* Material supplied *
^^^^^^^^^^^^^^^^

(** C8 fails as stated: the zero vector has length zero and [normalize]
    hands the vector [(NaN, NaN, NaN)] back to its caller; a vector whose
    squares underflow has length zero too and comes back with an infinite
    component. *)
Lemma normalize_zero_returns_nan :
  (norm (MakeVector 0 0 0) =? 0) = true /\
  normalize (MakeVector 0 0 0) = MakeVector nan nan nan /\
  (norm (MakeVector 0x1p-600 0 0) =? 0) = true /\
  normalize (MakeVector 0x1p-600 0 0) = MakeVector infinity nan nan.
Proof. repeat split. Qed.

(** ** Ray and sphere *)



(** ** Shadows *)

Section LightingFacts.

Variable Pow : float -> float -> float.

Lemma lighting_step_cases (spheres : list Sphere)
    (point normal reflection : Vector) (specular acc : float)
    (light : Light) :
  lighting_step Pow spheres point normal reflection specular acc light =
    if is_ambient light then acc + intensity light
    else
      let L := if String.eqb (kind light) "point"
               then sub (position light) point else direction light in
      let t_max := if String.eqb (kind light) "point" then 1 else infinity in
      match fst (ClosestIntersection spheres point L 0.001 t_max) with
      | Some _ => acc
      | None => diffuse_specular Pow normal reflection specular L light acc
      end.
Proof.
  unfold lighting_step, is_ambient, diffuse_specular, GoMath.Inf1.
  destruct (String.eqb (kind light) "ambient"); [reflexivity |].
  destruct (String.eqb (kind light) "point"); cbv zeta;
    destruct (ClosestIntersection _ _ _ _ _) as [[s |] t]; reflexivity.
Qed.

Lemma lighting_step_occluded (spheres : list Sphere)
    (point normal reflection : Vector) (specular acc : float)
    (light : Light) :
  occluded spheres point light = true ->
  lighting_step Pow spheres point normal reflection specular acc light = acc.
Proof.
  rewrite lighting_step_cases. unfold occluded, shadow_ray, is_ambient.
  destruct (String.eqb (kind light) "ambient"); [discriminate |].
  cbn [negb andb]. cbv zeta. unfold GoMath.Inf1.
  destruct (String.eqb (kind light) "point"); cbn [fst snd];
    destruct (fst (ClosestIntersection _ _ _ _ _)); congruence.
Qed.

Lemma fold_lighting_drop_occluded (spheres : list Sphere)
    (point normal reflection : Vector) (specular : float)
    (lights : list Light) :
  forall acc,
    fold_left (lighting_step Pow spheres point normal reflection specular)
      lights acc
    = fold_left (lighting_step Pow spheres point normal reflection specular)
        (filter (fun l => negb (occluded spheres point l)) lights) acc.
Proof.
  induction lights as [| l ls IH]; intros acc; [reflexivity |].
  cbn [fold_left filter].
  destruct (occluded spheres point l) eqn:E; cbn [negb].
  - rewrite lighting_step_occluded by exact E. apply IH.
  - cbn [fold_left]. apply IH.
Qed.

Lemma fold_lighting_ambient (spheres spheres' : list Sphere)
    (point normal reflection : Vector) (specular : float)
    (lights : list Light) :
  forall acc,
    fold_left (lighting_step Pow spheres point normal reflection specular)
      (filter is_ambient lights) acc
    = fold_left (lighting_step Pow spheres' point normal reflection specular)
        (filter is_ambient lights) acc.
Proof.
  induction lights as [| l ls IH]; intros acc; [reflexivity |].
  cbn [filter]. destruct (is_ambient l) eqn:E; [| apply IH].
  cbn [fold_left]. rewrite !lighting_step_cases, E. apply IH.
Qed.

(** C5: [Lighting] starts from 0 and goes through the lights in order.  To
    the intensity of the lights before it, an ambient light adds its
    intensity without any test.  For a point light the code runs
    [ClosestIntersection] from the shaded point along [position - point],
    not normalised, between [0.001] and [1]; for any other light along
    [direction] between [0.001] and [+infinity].  When that test finds a
    sphere the intensity is left as it is: the light adds neither its
    diffuse nor its specular term; otherwise both terms are added.  Hence
    [Lighting] is unchanged when the occluded lights are removed from the
    list, and the ambient lights add the same amount whatever the spheres
    are. *)
Theorem Lighting_shadow_test (spheres : list Sphere) (lights : list Light)
    (point normal reflection : Vector) (specular : float) :
  Lighting Pow spheres [] point normal reflection specular = 0 /\
  (forall light : Light,
     Lighting Pow spheres (lights ++ [light]) point normal reflection
       specular
     = let acc :=
         Lighting Pow spheres lights point normal reflection specular in
       if is_ambient light then acc + intensity light
       else
         let L := if String.eqb (kind light) "point"
                  then sub (position light) point else direction light in
         let t_max :=
           if String.eqb (kind light) "point" then 1 else infinity in
         match fst (ClosestIntersection spheres point L 0.001 t_max) with
         | Some _ => acc
         | None =>
             diffuse_specular Pow normal reflection specular L light acc
         end) /\
  (forall (acc : float) (light : Light),
     lighting_step Pow spheres point normal reflection specular acc light =
       if is_ambient light then acc + intensity light
       else
         let L := if String.eqb (kind light) "point"
                  then sub (position light) point else direction light in
         let t_max :=
           if String.eqb (kind light) "point" then 1 else infinity in
         match fst (ClosestIntersection spheres point L 0.001 t_max) with
         | Some _ => acc
         | None =>
             diffuse_specular Pow normal reflection specular L light acc
         end) /\
  Lighting Pow spheres lights point normal reflection specular
    = Lighting Pow spheres
        (filter (fun l => negb (occluded spheres point l)) lights)
        point normal reflection specular /\
  (forall spheres' : list Sphere,
     Lighting Pow spheres (filter is_ambient lights)
       point normal reflection specular
     = Lighting Pow spheres' (filter is_ambient lights)
         point normal reflection specular).
Proof.
  split; [reflexivity |]. split; [| split; [| split]].
  - intros light. cbv zeta. unfold Lighting.
    rewrite fold_left_app. cbn [fold_left]. apply lighting_step_cases.
  - intros. apply lighting_step_cases.
  - unfold Lighting. apply fold_lighting_drop_occluded.
  - intros. unfold Lighting. apply fold_lighting_ambient.
Qed.

End LightingFacts.

(** On the test scene, at a point behind the sphere as seen from the lamp:
    the ambient light adds its 0.5 to the initial 0, and the occluded lamp
    adds nothing to that. *)
Lemma Lighting_shadow_test_witness :
  Lighting TestScene.Pow_unreached [TestScene.mirror] [TestScene.ambient]
    (MakeVector 0 0 5) (MakeVector 0 0 (-1)) (MakeVector 0 0 1) (-1) = 0.5 /\
  Lighting TestScene.Pow_unreached [TestScene.mirror]
    [TestScene.ambient; TestScene.lamp]
    (MakeVector 0 0 5) (MakeVector 0 0 (-1)) (MakeVector 0 0 1) (-1) = 0.5.
Proof.
  destruct (Lighting_shadow_test TestScene.Pow_unreached [TestScene.mirror]
              [] (MakeVector 0 0 5) (MakeVector 0 0 (-1)) (MakeVector 0 0 1)
              (-1)) as (Hnil & Hamb & _).
  destruct (Lighting_shadow_test TestScene.Pow_unreached [TestScene.mirror]
              [TestScene.ambient] (MakeVector 0 0 5) (MakeVector 0 0 (-1))
              (MakeVector 0 0 1) (-1)) as (_ & Hlamp & _).
  specialize (Hamb TestScene.ambient). specialize (Hlamp TestScene.lamp).
  cbn [app] in Hamb, Hlamp. cbv zeta in Hamb, Hlamp.
  rewrite Hnil in Hamb.
  assert (E1 : Lighting TestScene.Pow_unreached [TestScene.mirror]
                 [TestScene.ambient] (MakeVector 0 0 5)
                 (MakeVector 0 0 (-1)) (MakeVector 0 0 1) (-1) = 0.5).
  { rewrite Hamb. reflexivity. }
  split; [exact E1 |].
  rewrite Hlamp, E1. reflexivity.
Defined.

(** A point light behind an occluding sphere: only the ambient light is
    left at the shaded point. *)
Example lamp_occluded :
  occluded [TestScene.mirror] (MakeVector 0 0 5) TestScene.lamp = true /\
  Lighting TestScene.Pow_unreached [TestScene.mirror] TestScene.lights
    (MakeVector 0 0 5) (MakeVector 0 0 (-1)) (MakeVector 0 0 1) (-1) = 0.5 /\
  Lighting TestScene.Pow_unreached [] TestScene.lights
    (MakeVector 0 0 5) (MakeVector 0 0 (-1)) (MakeVector 0 0 1) (-1) = 1.
Proof. vm_compute. repeat split. Qed.

(** ** The frame driver *)

Section DriverFacts.
Local Open Scope Z_scope.

Variable Pow : float -> float -> float.

Lemma In_int_range (lo hi k : Z) : In k (int_range lo hi) <-> lo <= k < hi.
Proof.
  unfold int_range. rewrite in_map_iff. split.
  - intros (n & <- & Hn). apply in_seq in Hn. lia.
  - intros Hk. exists (Z.to_nat (k - lo)). split; [lia |].
    apply in_seq. lia.
Qed.

Lemma length_int_range (lo hi : Z) :
  lo <= hi -> Z.of_nat (List.length (int_range lo hi)) = hi - lo.
Proof.
  intros H. unfold int_range. rewrite length_map, length_seq. lia.
Qed.

Lemma In_pixel_coords (x y : Z) :
  In (x, y) pixel_coords <->
  Z.quot (- Cw) 2 <= x < Z.quot Cw 2 /\ Z.quot (- Ch) 2 <= y < Z.quot Ch 2.
Proof.
  unfold pixel_coords. rewrite in_flat_map. split.
  - intros (x' & Hx & Hin). apply in_map_iff in Hin.
    destruct Hin as (y' & Heq & Hy). inversion Heq; subst.
    apply In_int_range in Hx. apply In_int_range in Hy. tauto.
  - intros [Hx Hy]. exists x. split; [apply In_int_range; exact Hx |].
    apply in_map. apply In_int_range. exact Hy.
Qed.

Lemma length_flat_map_const {A B : Type} (f : A -> list B) (n : nat)
    (l : list A) :
  (forall a, List.length (f a) = n) ->
  List.length (flat_map f l) = (List.length l * n)%nat.
Proof.
  intros Hf. induction l as [| a l IH]; [reflexivity |].
  cbn [flat_map List.length]. rewrite length_app, Hf, IH. lia.
Qed.

Lemma length_pixel_coords : Z.of_nat (List.length pixel_coords) = Cw * Ch.
Proof.
  unfold pixel_coords.
  rewrite (length_flat_map_const _
             (List.length (int_range (Z.quot (- Ch) 2) (Z.quot Ch 2))))
    by (intros; apply length_map).
  rewrite Nat2Z.inj_mul, !length_int_range by (vm_compute; discriminate).
  reflexivity.
Qed.

Lemma ChangeCoord2D_in_range (x y : Z) :
  Z.quot (- Cw) 2 <= x < Z.quot Cw 2 ->
  Z.quot (- Ch) 2 <= y < Z.quot Ch 2 ->
  ChangeCoord2D x y = (Z.quot Cw 2 + x, Z.quot Ch 2 - y).
Proof.
  change (Z.quot (- Cw) 2) with (-512). change (Z.quot Cw 2) with 512.
  change (Z.quot (- Ch) 2) with (-512). change (Z.quot Ch 2) with 512.
  intros Hx Hy. unfold ChangeCoord2D, GoInt.add, GoInt.sub.
  change (Z.quot Cw 2) with 512. change (Z.quot Ch 2) with 512.
  rewrite !wrap_small by (unfold GoInt.in_range; lia). reflexivity.
Qed.

Lemma wg_Add_returns (delta : Z) (c : Canvas) :
  0 <= wg c + delta -> delta <= 0 \/ wg c + delta <= int32_max ->
  wg_Add delta c = Some (mkCanvas (lock c) (wg c + delta) (ctx c)).
Proof.
  intros H0 H1. unfold wg_Add. cbv zeta.
  destruct (Z.ltb_spec (wg c + delta) 0) as [Hneg | _]; [lia |].
  destruct (Z.ltb_spec 0 delta) as [Hpos | _]; [| reflexivity].
  destruct (Z.ltb_spec int32_max (wg c + delta)) as [Hbig | _];
    [lia | reflexivity].
Qed.

Lemma wg_Add_panics (delta : Z) (c : Canvas) :
  wg c + delta < 0 \/ (0 < delta /\ int32_max < wg c + delta) ->
  wg_Add delta c = None.
Proof.
  intros H. unfold wg_Add. cbv zeta.
  destruct (Z.ltb_spec (wg c + delta) 0) as [_ | Hge]; [reflexivity |].
  destruct (Z.ltb_spec 0 delta) as [_ | Hle]; [| lia].
  destruct (Z.ltb_spec int32_max (wg c + delta)) as [_ | Hsmall];
    [reflexivity | lia].
Qed.

Lemma PutPixel_calls (c : Canvas) (x y : Z) (color : Color) :
  lock c = false -> 1 <= wg c ->
  PutPixel c x y color
  = Some (mkCanvas false (wg c - 1) (ctx c ++ pixel_calls (x, y) color)).
Proof.
  intros Hl Hw. unfold PutPixel, pixel_calls. cbn [fst snd].
  destruct (ChangeCoord2D x y) as [i j].
  unfold lock_Lock. rewrite Hl. cbn [bind].
  unfold lock_Unlock, ctx_call. cbn [lock wg ctx bind].
  unfold wg_Done. rewrite wg_Add_returns by (cbn [wg]; lia).
  cbn [lock wg ctx]. rewrite <- !app_assoc. reflexivity.
Qed.

Lemma draw_pixel_returns (spheres : list Sphere) (lights : list Light)
    (O : Vector) (c : Canvas) (xy : Z * Z) :
  lock c = false -> 0 <= wg c < int32_max ->
  draw_pixel Pow spheres lights O c xy
  = Some (mkCanvas false (wg c)
            (ctx c ++ pixel_calls xy (pixel_color Pow spheres lights O xy))).
Proof.
  intros Hl Hw. unfold draw_pixel, pixel_color. destruct xy as [x y].
  rewrite wg_Add_returns by lia.
  cbn [bind fst snd].
  rewrite PutPixel_calls by (cbn [lock wg]; first [assumption | lia]).
  cbn [wg ctx]. do 2 f_equal. lia.
Qed.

^^^^^^^^^^^^^^^^

* Task details *
In the listing above, locate the line containing "Lemma PutPixel_calls (c" and the line containing "unfold lock_Unlock, ctx_call.". Extract those two lines and every line between them, exactly as written, and only those.

* Output for this task *
Lemma PutPixel_calls (c : Canvas) (x y : Z) (color : Color) :
  lock c = false -> 1 <= wg c ->
  PutPixel c x y color
  = Some (mkCanvas false (wg c - 1) (ctx c ++ pixel_calls (x, y) color)).
Proof.
  intros Hl Hw. unfold PutPixel, pixel_calls. cbn [fst snd].
  destruct (ChangeCoord2D x y) as [i j].
  unfold lock_Lock. rewrite Hl. cbn [bind].
  unfold lock_Unlock, ctx_call. cbn [lock wg ctx bind].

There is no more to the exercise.